**EXERCISE INSTRUCTIONS**: Establish how many lines of the material below contain the string "QueryError". Return that number by itself.

**MATERIALS PROVIDED**:
Lemma build_body_steps c b d strict k s c' b' :
  build_body source regexes rec_build rec_tree loop_fuel c b d strict k = Ok (s, c', b') ->
  steps base b s b'.
Proof.
  unfold build_body. intros H.
  destruct (negb _); [open_result; apply steps_str, steps_refl|].
  destruct (_ && is_transformable_binary_exp _); [by eapply build_binary_steps|].
  destruct (str_eq _ "labeled_statement").
  { open_result. destruct (str_eq _ "NOT"); open_result.
    { by eapply build_negative_query_steps. }
    destruct (str_eq _ "STRICT"); [|by eapply build_default_steps].
    destruct (named_child _ _); open_result; [by eapply Hbuild|apply steps_refl]. }
  destruct (_ && (0 <? _)).
  { open_result. use_rec. apply steps_str. eapply steps_push_sub; last eassumption; done. }
  destruct (str_in _ _); [by eapply build_identifier_steps|].
  destruct (str_eq _ "assignment_expression"); [by eapply build_assignment_steps|].
  destruct (str_eq _ "call_expression").
  { open_result. destruct a as [[]|]; open_result;
      [by eapply build_call_expr_steps|by eapply build_default_steps]. }
  destruct (str_eq _ "expression_statement").
  { open_result. destruct a; [by eapply Hbuild|by eapply build_default_steps]. }
  destruct (str_eq _ "number_literal"); [by eapply build_number_steps|].
  destruct (str_eq _ "string_literal"); [|by eapply build_default_steps].
  open_result. destruct a as [[[]]|]; open_result;
    [by eapply build_string_steps|by eapply build_default_steps].
Qed.

Lemma build_body_anon c b d strict k s c' b' :
  build_body source regexes rec_build rec_tree loop_fuel c b d strict k = Ok (s, c', b') ->
  is_named (cur c) = false -> b' = b.
Proof. unfold build_body. intros H Hn. rewrite Hn in H. cbn [negb] in H. by open_result. Qed.
End builder_props.

(** ** Rendered text *)

Lemma string_app_nil (a b : string) : a +:+ b = "" -> a = "" /\ b = "".
Proof. destruct a; cbn; [auto|done]. Qed.

Lemma pretty_go_nonempty (x : N) s : (0 < x)%N -> pretty_N_go x s <> "".
Proof.
  revert s. induction (N.lt_wf_0 x) as [x _ IH]. intros s Hx. rewrite pretty_N_go_step by done.
  destruct (decide (x `div` 10 = 0)%N) as [->|Hd]; [by rewrite pretty_N_go_0|].
  apply IH; [by apply N.div_lt|by apply N.neq_0_lt_0].
Qed.

Lemma show_nat_nonempty n : show_nat n <> "".
Proof.
  unfold show_nat, pretty, pretty_N. destruct (decide _); [done|]. apply pretty_go_nonempty. lia.
Qed.

Lemma render_empty s : render s = "" -> caps_of s = [].
Proof.
  induction s as [|[x|i] s IH]; cbn; [done|..]; intros [H1 H2]%string_app_nil; [auto|].
  by apply show_nat_nonempty in H1.
Qed.

Lemma scan_no_caps n s : caps_of s = [] -> scan n s = Some n.
Proof. intros H. apply scan_refs_below. unfold refs_below. rewrite H. constructor. Qed.

(** ** One level of [_build_query_tree] *)

Section tree_props.
Context `{TS : TreeSitter}.
Context (ts_query : string -> QueryError + TSQuery).
Context (rec_build : TreeCursor -> QueryBuilder -> nat -> bool -> string -> res QueryError built).
Context (Hbuild : forall base c b d strict k s c' b',
  rec_build c b d strict k = Ok (s, c', b') -> steps ts_query base b s b').

Lemma capture_names_prefix (caps caps' : list (Capture Regex QueryTree)) :
  caps `prefix_of` caps' ->
  capture_names caps' = capture_names caps ∪ capture_names (drop (length caps) caps').
Proof. intros [k ->]. by rewrite drop_app_length, capture_names_app. Qed.

Lemma build_patterns_steps base b0 t rest up outer strict k s b vars s' b' vars' :
  steps ts_query base b0 s b -> vars = capture_names (b_captures b) ->
  build_patterns rec_build t rest up outer strict k s b vars = Ok (s', b', vars') ->
  steps ts_query base b0 s' b' /\ vars' = capture_names (b_captures b').
Proof.
  revert t s b vars. induction rest as [|t' rest IH]; intros t s b vars Hs Hv H; cbn [build_patterns] in H.
  { by simplify_eq. }
  apply res_bind_ok in H as ([[s1 c1] b1] & H1 & H2). apply (Hbuild base) in H1.
  destruct (process_captures _ _ _) as [preds vars1] eqn:Hp.
  eapply IH; [| |exact H2].
  - destruct (str_eq (render s1) "") eqn:He.
    + apply bool_decide_eq_true in He. apply render_empty, (scan_no_caps (length (b_captures b))) in He.
      pose proof (st_scan _ _ _ _ _ H1) as Hc. rewrite He in Hc. injection Hc as Hc.
      destruct H1 as [_ P I], Hs as [S0 P0 I0]. split; [by rewrite S0, Hc|by etrans|auto].
    + eapply steps_app; [done|]. apply steps_str. eapply steps_app; [done|]. apply steps_str.
      eapply (steps_scan _ _ _ []); [apply steps_refl|].
      rewrite scan_app. erewrite process_captures_scan by done. done.
  - apply process_captures_vars in Hp as ->. subst vars. symmetry.
    apply capture_names_prefix. apply H1.
Qed.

**WRITTEN SOLUTION**: 2